Etwas überspitzt aber in manchen Regionen in Deutschland sind die 15 Monate Wartezeit nicht soweit weg von der alltäglichen Realität für Kassenpatienten.

Korrekt. Das ist aber ein Problem, für das es ganz andere Gründe gibt. Auch hier ökonomisch jedoch wirklich nicht nachvollziehbar, weil natürlich für die deutsche Allgemeinbevölkerung ebenso gilt, dass eine frühe Behandlung psychischer Störungen viel günstiger für die Gesellschaft ist als in der Folge Komorbiditäten zu behandeln und Arbeitsausfälle zu kompensieren.

Das wollte ich damit auch nicht in Abrede stellen. Es braucht allgemein eine bessere Versorgung aller die diese benötigen. Wenn nun jedoch „nur“ dafür gesorgt wird das mehr Leute in dfn Pool kommen, dieser Ber nicht zeitgleich vergrößert wird ust damit nicht einer Person mehr geholfen. Wie sieht es denn bei Asylbewerbern mit stationärer Behandlung aus? Glaube das ist zumindest in schweren Fällen auch für Kassenpatienten ja eine letzte „Lösung“.

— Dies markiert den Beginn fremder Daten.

(* ===== verification/Orders.v ===== *)
(** * Orders: the records of [order.hpp] and the messages the order manager reads

    One record per struct, its fields in the source's order with a short prefix;
    [FixedString] is its list of bytes.  Message headers keep the fields the order
    manager reads (instrument, venue time, receive time). *)

From S2P Require Import Prelude Types.

(** ** Order *)

Record Order := mkOrder {
  o_cl_ord_id : ClientOrderId;
  o_venue_order_id : list Z;
  o_arm : Z;
  o_instrument : InstrumentId;
  o_venue : VenueId;
  o_side : Side;
  o_type : OrderType;
  o_tif : TimeInForce;
  o_state : OrderState;
  o_reject_reason : RejectReason;
  o_flags : Z;
  o_cancel_attempts : Z;
  o_user_tag : Z;
  o_price : Price;
  o_qty : Qty;
  o_cum_qty : Qty;
  o_created : Timestamp;
  o_pending_cl_ord_id : ClientOrderId;
  o_pending_price : Price;
  o_pending_qty : Qty;
}.
#[export] Instance eta_order : Eta Order := fun o =>
  mkOrder (o_cl_ord_id o) (o_venue_order_id o) (o_arm o) (o_instrument o) (o_venue o) (o_side o)
    (o_type o) (o_tif o) (o_state o) (o_reject_reason o) (o_flags o) (o_cancel_attempts o)
    (o_user_tag o) (o_price o) (o_qty o) (o_cum_qty o) (o_created o) (o_pending_cl_ord_id o)
    (o_pending_price o) (o_pending_qty o).

(** [Order{}] *)
Definition no_order : Order :=
  mkOrder 0 [] 0 kInvalidInstrument kInvalidVenue Buy Limit Gtc PendingNew NoReason 0 0 0 0 0 0 0 0 0 0.

(** [Order::Flags] *)
Definition kPostOnly : Z := 1.
Definition kReduceOnly : Z := 2.
Definition kUnsolicitedCancel : Z := 4.
Definition kReconciled : Z := 8.
Definition kSeenInReconcile : Z := 16.
Definition kSynthetic : Z := 32.
Definition kReplaceOldCanceled : Z := 64.

Definition has (o : Order) (f : Z) : bool := negb (Z.land (o_flags o) f =? 0).
(** [o.flags |= f] and [o.flags &= ~f] on the [uint8]. *)
Definition add_flag (o : Order) (f : Z) : Order := o <| o_flags ::= fun x => Z.lor x f |>.
Definition drop_flag (o : Order) (f : Z) : Order := o <| o_flags ::= fun x => Z.land x (u8 (Z.lnot f)) |>.

Definition leaves_qty (o : Order) : Qty := i64 (o_qty o - o_cum_qty o).
Definition is_open (o : Order) : bool := negb (is_terminal (o_state o)).
Definition is_working (o : Order) : bool :=
  match o_state o with Live | PartiallyFilled => true | _ => false end.

Record OrderTimes := mkTimes { t_sent : Timestamp; t_venue_ack : Timestamp; t_local_ack : Timestamp }.
#[export] Instance eta_times : Eta OrderTimes := fun t => mkTimes (t_sent t) (t_venue_ack t) (t_local_ack t).

(** [NewOrderRequest], less the [float] value, which the order manager does not read. *)
Record NewOrderRequest := mkRequest {
  r_instrument : InstrumentId;
  r_venue : VenueId;
  r_account : VenueId;
  r_side : Side;
  r_type : OrderType;
  r_tif : TimeInForce;
  r_post_only : bool;
  r_reduce_only : bool;
  r_price : Price;
  r_qty : Qty;
  r_user_tag : Z;
}.
#[export] Instance eta_request : Eta NewOrderRequest := fun r =>
  mkRequest (r_instrument r) (r_venue r) (r_account r) (r_side r) (r_type r) (r_tif r) (r_post_only r)
    (r_reduce_only r) (r_price r) (r_qty r) (r_user_tag r).

(** The builder [NewOrderRequest::limit(...)] and its refinements. *)
Definition limit (inst : InstrumentId) (s : Side) (px : Price) (q : Qty) : NewOrderRequest :=
  mkRequest inst kInvalidVenue kInvalidVenue s Limit Gtc false false px q 0.
Definition post_only (r : NewOrderRequest) : NewOrderRequest :=
  r <| r_type := PostOnly |> <| r_post_only := true |>.
Definition reduce_only (r : NewOrderRequest) : NewOrderRequest := r <| r_reduce_only := true |>.
Definition ioc (r : NewOrderRequest) : NewOrderRequest := r <| r_tif := Ioc |>.
Definition tag (r : NewOrderRequest) (t : Z) : NewOrderRequest := r <| r_user_tag := t |>.
Definition account (r : NewOrderRequest) (v : VenueId) : NewOrderRequest := r <| r_account := v |>.

(** ** Messages from a venue *)

Record EventHeader := mkHdr { h_instrument : InstrumentId; h_exch_ts : Timestamp; h_recv_ts : Timestamp }.

Record OrderAckMsg := mkAck {
  ack_hdr : EventHeader;
  ack_cl_ord_id : ClientOrderId;
  ack_venue_order_id : list Z;
  ack_flags : Z;
}.
Definition kAmendedInPlace : Z := 1.

Record OrderRejectMsg := mkReject { rej_cl_ord_id : ClientOrderId; rej_reason : RejectReason }.
Record OrderCancelAckMsg := mkCancelAck { ca_cl_ord_id : ClientOrderId; ca_cum_qty : Qty }.
Record OrderCancelRejectMsg := mkCancelReject { cr_cl_ord_id : ClientOrderId; cr_reason : RejectReason }.
Record OrderFillMsg := mkFill {
  f_hdr : EventHeader;
  f_cl_ord_id : ClientOrderId;
  f_venue_order_id : list Z;
  f_exec_id : list Z;
  f_price : Price;
  f_qty : Qty;
  f_cum_qty : Qty;
  f_side : Side;
  f_flags : Z;
}.
Definition kReplayed : Z := 1.
Record OrderExpiredMsg := mkExpired { ex_cl_ord_id : ClientOrderId; ex_cum_qty : Qty }.
(** The [OpenOrder] kind of [ReconcileMsg]. *)
Record ReconcileMsg := mkReconcile {
  rc_cl_ord_id : ClientOrderId;
  rc_venue_order_id : list Z;
  rc_cum_qty : Qty;
}.

Definition str_empty (s : list Z) : bool := match s with [] => true | _ => false end.

(** [FixedString::hash]: FNV-1a over the bytes, in 64 bits. *)
Definition fnv_hash (s : list Z) : Z :=
  fold_left (fun h c => u64 (Z.lxor h (u8 c) * 1099511628211)) s 14695981039346656037.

Dem würde ich nicht zustimmen, da auch eine niedrigschwellige Versorgung (bspw. Zusatzausbildung psychosomatische Grundversorgung bei Hausärzt:innen) Geflüchteten verwehrt ist und es ganz allgemein nicht menschenwürdig ist, einer Person aufgrund ihrer Herkunft den Zugang zu begrenzten Ressourcen zu verwehren, es braucht andere Kriterien.
Eine stationäre Behandlung geht auch nur bei „akuter“ Erkrankung, sprich Suizidalität. Und das sind dann ein paar Tage, in denen pharmakologisch sicherlich unterstützt werden kann, nicht aber psychotherapeutisch in ausreichendem Maß. Der Zugang zur stationären psychotherapeutischen Versorgung bei PTBS erfolgt in der Regel durch die Aufnahme in eine psychosomatische Klinik. Diese haben jedoch i.d.R. keinen Versorgungsauftrag (den haben fast immer die Psychiatrien), Geflüchtete haben hier also keinen Zugang.

Ich verstehe nicht ganz welcher Aussage von mir du nicht zustimmst. Das für geflüchtete der Zugang zu Kliniken verwehrt wird im Rahmen dessen, das dieser für andere offen steht geht natürlich nicht. Ansonsten ist aber ja die Grundproblematik, dass es einfach ein viel zu geringes Angebot gibt für Hilfesuchende. Das heißt wie gesagt nicht, dass ich hier irgendjemandem etwas verweigern will. Es muss einfach allgemein viel mehr Personal zur Verfügung stehen. Egal ob Privat-/Kassenpatient oder Asylsuchende.